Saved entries
------------------------------
(** ** Keys *)

(** Both lists reach at least [k]. *)
Definition reaches (l : list (list Z)) (k : list Z) : Prop := exists a, a ∈ l /\ str_le k a.

Lemma reaches_cons x l k : reaches l k -> reaches (x :: l) k.
Proof. intros (a & Ha & Hk). exists a. split; [by right|done]. Qed.

Lemma reaches_elem l k : k ∈ l -> reaches l k.
Proof. intros Hk. exists k. auto with vtree. Qed.

Lemma reaches_tail x l k : str_lt x k -> reaches (x :: l) k -> reaches l k.
Proof.
  intros Hx (a & [->|Ha]%elem_of_cons & Hk); [by apply str_lt_not_le in Hx|]. by exists a.
Qed.

Lemma reaches_head x l k : str_le k x -> reaches (x :: l) k.
Proof. intros Hk. exists x. split; [left|done]. Qed.

#[export] Hint Resolve reaches_cons reaches_elem reaches_head : vtree.

Lemma merge_keys_spec fuel l1 l2 k :
  StronglySorted str_lt l1 -> StronglySorted str_lt l2 -> (length l1 + length l2 <= fuel)%nat ->
  k ∈ merge_keys fuel l1 l2 <-> (k ∈ l1 \/ k ∈ l2) /\ reaches l1 k /\ reaches l2 k.
Proof.
  assert (forall k, reaches [] k <-> False) as Hnil.
  { intros k'. split; [|done]. intros (a & Ha & _). by apply elem_of_nil in Ha. }
  revert l1 l2. induction fuel as [|fuel IH]; intros [|k1 r1] [|k2 r2] H1 H2 Hlen;
    cbn [merge_keys]; rewrite ?Hnil, ?elem_of_nil; simpl in Hlen; try tauto; try lia.
  pose proof (sorted_tail _ _ _ H1) as T1. pose proof (sorted_tail _ _ _ H2) as T2.
  assert (k ∈ r1 -> str_lt k1 k) as L1 by (by apply sorted_head).
  assert (k ∈ r2 -> str_lt k2 k) as L2 by (by apply sorted_head).
  destruct (Z.ltb_spec (lexcmp k1 k2) 0) as [Hlt|Hge]; [|destruct (Z.eqb_spec (lexcmp k1 k2) 0) as [E|Hne]].
  - change (str_lt k1 k2) in Hlt.
    assert (k ∈ k2 :: r2 -> str_lt k1 k) as L by (intros [->|?]%elem_of_cons; [done|]; transitivity k2; auto).
    rewrite elem_of_cons, IH by (simpl; auto; lia). split.
    + intros [->|(Hk & Hr1 & Hr2)]; [split; [left; left|]|split; [|by split; auto with vtree]].
      * split; auto with vtree.
      * destruct Hk; [left; by right|by right].
    + intros ([[->|Hk]%elem_of_cons|Hk] & Hr1 & Hr2); [by left|right..];
        split; auto; split; auto with vtree; eapply reaches_tail; eauto.
  - apply lexcmp_eq in E as <-. rewrite elem_of_cons, IH by (simpl; auto; lia). split.
    + intros [->|(Hk & Hr1 & Hr2)]; [split; [left; left|split; auto with vtree]|split; [|by split; auto with vtree]].
      destruct Hk; [left|right]; by right.
    + intros ([[->|Hk]%elem_of_cons|[->|Hk]%elem_of_cons] & Hr1 & Hr2); [by left|right|by left|right];
        split; auto; split; auto with vtree; eapply reaches_tail; eauto.
  - assert (str_lt k2 k1) as Hlt by (apply str_lt_ge; lia).
    assert (k ∈ k1 :: r1 -> str_lt k2 k) as L by (intros [->|?]%elem_of_cons; [done|]; transitivity k1; auto).
    rewrite elem_of_cons, IH by (simpl; auto; lia). split.
    + intros [->|(Hk & Hr1 & Hr2)]; [split; [right; left|]|split; [|by split; auto with vtree]].
      * split; auto with vtree.
      * destruct Hk; [by left|right; by right].
    + intros ([Hk|[->|Hk]%elem_of_cons] & Hr1 & Hr2); [right|by left|right];
        split; auto; split; auto with vtree; eapply reaches_tail; eauto.
Qed.

(** ** Keys with values *)

Section Keyvals.
Context {X : Type}.
Implicit Types (e : vtree_keyvals_elem (vtree_chain X)) (l : list (vtree_keyvals_elem (vtree_chain X))).

Definition ekey e : list Z := default [] (kv_key e).
Definition kv_lt e1 e2 : Prop := str_lt (ekey e1) (ekey e2).
Definition keyed l : Prop := Forall (fun e => is_Some (kv_key e)) l.

#[export] Instance kv_lt_trans : Transitive kv_lt.
Proof. intros a b c. apply str_lt_trans. Qed.

#[export] Instance kv_le_trans : Transitive (kv_le (X := X)).
Proof. intros a b c. apply str_le_trans. Qed.

#[export] Instance kv_le_total : Total (kv_le (X := X)).
Proof. intros a b. apply str_le_total. Qed.

(** [l] holds the elements of [l1], and those of [l2] with other keys, in order. *)
Definition kv_union l1 l2 l : Prop :=
  StronglySorted kv_lt l /\ forall e, e ∈ l <-> e ∈ l1 \/ (e ∈ l2 /\ ekey e ∉ ekey <$> l1).

Lemma kv_lt_key e1 e2 : kv_lt e1 e2 -> ekey e1 <> ekey e2.
Proof. unfold kv_lt. intros Hlt E. rewrite E in Hlt. by apply str_lt_irrefl in Hlt. Qed.

(** The head of the result is one of the heads, and below everything else. *)
Lemma kv_union_left e1 r1 l2 l :
  StronglySorted kv_lt (e1 :: r1) -> (forall e, e ∈ l2 -> kv_lt e1 e) -> kv_union r1 l2 l ->
  kv_union (e1 :: r1) l2 (e1 :: l).
Proof.
  intros H1 Hlt [Hs Hin]. split.
  - constructor; [done|]. apply list.Forall_forall. intros e [He|[He _]]%Hin; [|auto].
    by eapply sorted_head.
  - intros e. rewrite fmap_cons, !elem_of_cons, Hin. split; [|tauto].
    intros [->|[He|[He Hne]]]; [tauto..|]. right. split; [done|].
    intros [Heq|He']; [|done]. by apply (kv_lt_key e1 e); auto.
Qed.

Lemma kv_union_right l1 e2 r2 l :
  StronglySorted kv_lt (e2 :: r2) -> (forall e, e ∈ l1 -> kv_lt e2 e) -> kv_union l1 r2 l ->
  kv_union l1 (e2 :: r2) (e2 :: l).
Proof.
  intros H2 Hlt [Hs Hin]. split.
  - constructor; [done|]. apply list.Forall_forall. intros e [He|[He _]]%Hin; [auto|].
    by eapply sorted_head.
  - intros e. rewrite !elem_of_cons, Hin. split; [|tauto].
    intros [->|[He|[He Hne]]]; [|tauto..]. right. split; [by left|].
    intros (e' & E & He')%list_elem_of_fmap. apply (kv_lt_key e2 e'); auto.
Qed.
(* ===== verification/FdPool.v ===== *)
(** FdPool: the nodes and services of a connection pool
    (src/core/lib/fd_pool.c and fd_pool.h).

    A pool owns nodes, which are shared by the balancers that refer to them and
    counted by [nd_refs].  Nodes and balancers are objects with an identity, so
    the pool keeps them under numbers that are never reused.  The services are
    records found by name through the ordered set of Avl.v.  Name resolution
    (getaddrinfo with getnameinfo) and realpath are arguments.  The pool has no
    service discovery ([sdr] is NULL), locks are those of a single thread, and
    the statistics and log calls are left out.  [None] is a dereference of NULL or
    of something that was freed. *)
From stdpp Require Import prelude list numbers sorting gmap.
From Stdlib Require Import ZArith Lia.
From S2P Require Import Prelude Rcycle Avl Sbalance Vtree.

Local Open Scope Z_scope.
#[local] Set Warnings "-register-all".

Definition FD_POOL_DEFAULT_TIMEOUT : Z := 5000.
Definition FD_POOL_DEFAULT_FAIL : Z := 100.
Definition FD_POOL_DEFAULT_TEMPFAIL : Z := 0.

Definition EFDP_EMPTY_CONFIG : Z := -1.
Definition EFDP_EAI_NONAME : Z := -3.
Definition EFDP_EAI_OTHER : Z := -4.
Definition EFDP_NO_SUCH_SERVICE : Z := -5.
Definition EFDP_SYSTEM : Z := -100.

(** * Data *)

(** A port with the descriptors of its idle connections; [last_ptr] is the one
    that was put back last. *)
Record fd_pool_port := mk_port {
  port_key : list Z;
  sockaddr : list Z;
  peer : list Z;
  entries : list Z;
  last_ptr : option Z
}.

Record fd_pool_node := mk_fd_node {
  nd_socktype : Z;
  nd_ports : list fd_pool_port;
  nd_cost : Z;
  nd_refs : Z
}.
(* ===== verification/FdPoolConn.v ===== *)
(** FdPoolConn: connections of a pool (the second half of
    src/core/lib/fd_pool.c): moving through nodes and ports, getting and putting
    back descriptors, and iterating over ports.

    What the operating system answers is an argument: [alive] says for an idle
    descriptor whether poll finds it usable, [outcomes] lists the results of the
    attempts to connect, a new descriptor or a failure, and [rnds] the random
    numbers.  A loop that consumes more outcomes than given fails, as do
    dereferences of NULL and of freed objects.  The timer attributes that
    [fd_pool_get] records, one per attempted port, are its trace. *)
From stdpp Require Import prelude list numbers sorting gmap.
From Stdlib Require Import ZArith Lia.
From S2P Require Import Prelude Rcycle Avl Sbalance Vtree FdPool.

Local Open Scope Z_scope.
#[local] Set Warnings "-register-all".

(** [c_service] names the service, [c_sb] is the balancer of [c_sc]. *)
Record fd_pool_conn (C : Type) := mk_conn {
  c_service : option (list Z);
  c_sn : option fd_pool_service_node;
  c_port : option nat;
  c_entry : option Z;
  c_sb : option nat;
  c_sc : sbalance_connection C;
  c_sb_gen : Z;
  c_port_key : list Z;
  c_pk_ptr : list Z;
  c_sc_hash : Z;
  c_node_filter : option (list Z);
  c_active_fd : bool
}.
Arguments mk_conn {C}.
Arguments c_service {C}.
Arguments c_sn {C}.
Arguments c_port {C}.
Arguments c_entry {C}.
Arguments c_sb {C}.
Arguments c_sc {C}.
Arguments c_sb_gen {C}.
Arguments c_port_key {C}.
Arguments c_pk_ptr {C}.
Arguments c_sc_hash {C}.
Arguments c_node_filter {C}.
Arguments c_active_fd {C}.

(** * Ports *)

(** The bytes before a comma. *)
Fixpoint strcspn (s : list Z) : nat :=
  match s with
  | [] => O
  | c :: s => if c =? 44 then O else S (strcspn s)
  end.

(** The first port with the key from an index on. *)
Definition find_port (ports : list fd_pool_port) (key : list Z) (from : nat) : option nat :=
  '(i, _) ← list_find (fun p => port_key p = key) (drop from ports); Some (from + i)%nat.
------------------------------
## Task instructions
Print the lines above from the one with "sockaddr : list Z;" through the one with "dereferences of NULL", both included, exactly as written and nothing more.

## Expected output
  sockaddr : list Z;
  peer : list Z;
  entries : list Z;
  last_ptr : option Z
}.

Record fd_pool_node := mk_fd_node {
  nd_socktype : Z;
  nd_ports : list fd_pool_port;
  nd_cost : Z;
  nd_refs : Z
}.
(* ===== verification/FdPoolConn.v ===== *)
(** FdPoolConn: connections of a pool (the second half of
    src/core/lib/fd_pool.c): moving through nodes and ports, getting and putting
    back descriptors, and iterating over ports.

    What the operating system answers is an argument: [alive] says for an idle
    descriptor whether poll finds it usable, [outcomes] lists the results of the
    attempts to connect, a new descriptor or a failure, and [rnds] the random
    numbers.  A loop that consumes more outcomes than given fails, as do
    dereferences of NULL and of freed objects.  The timer attributes that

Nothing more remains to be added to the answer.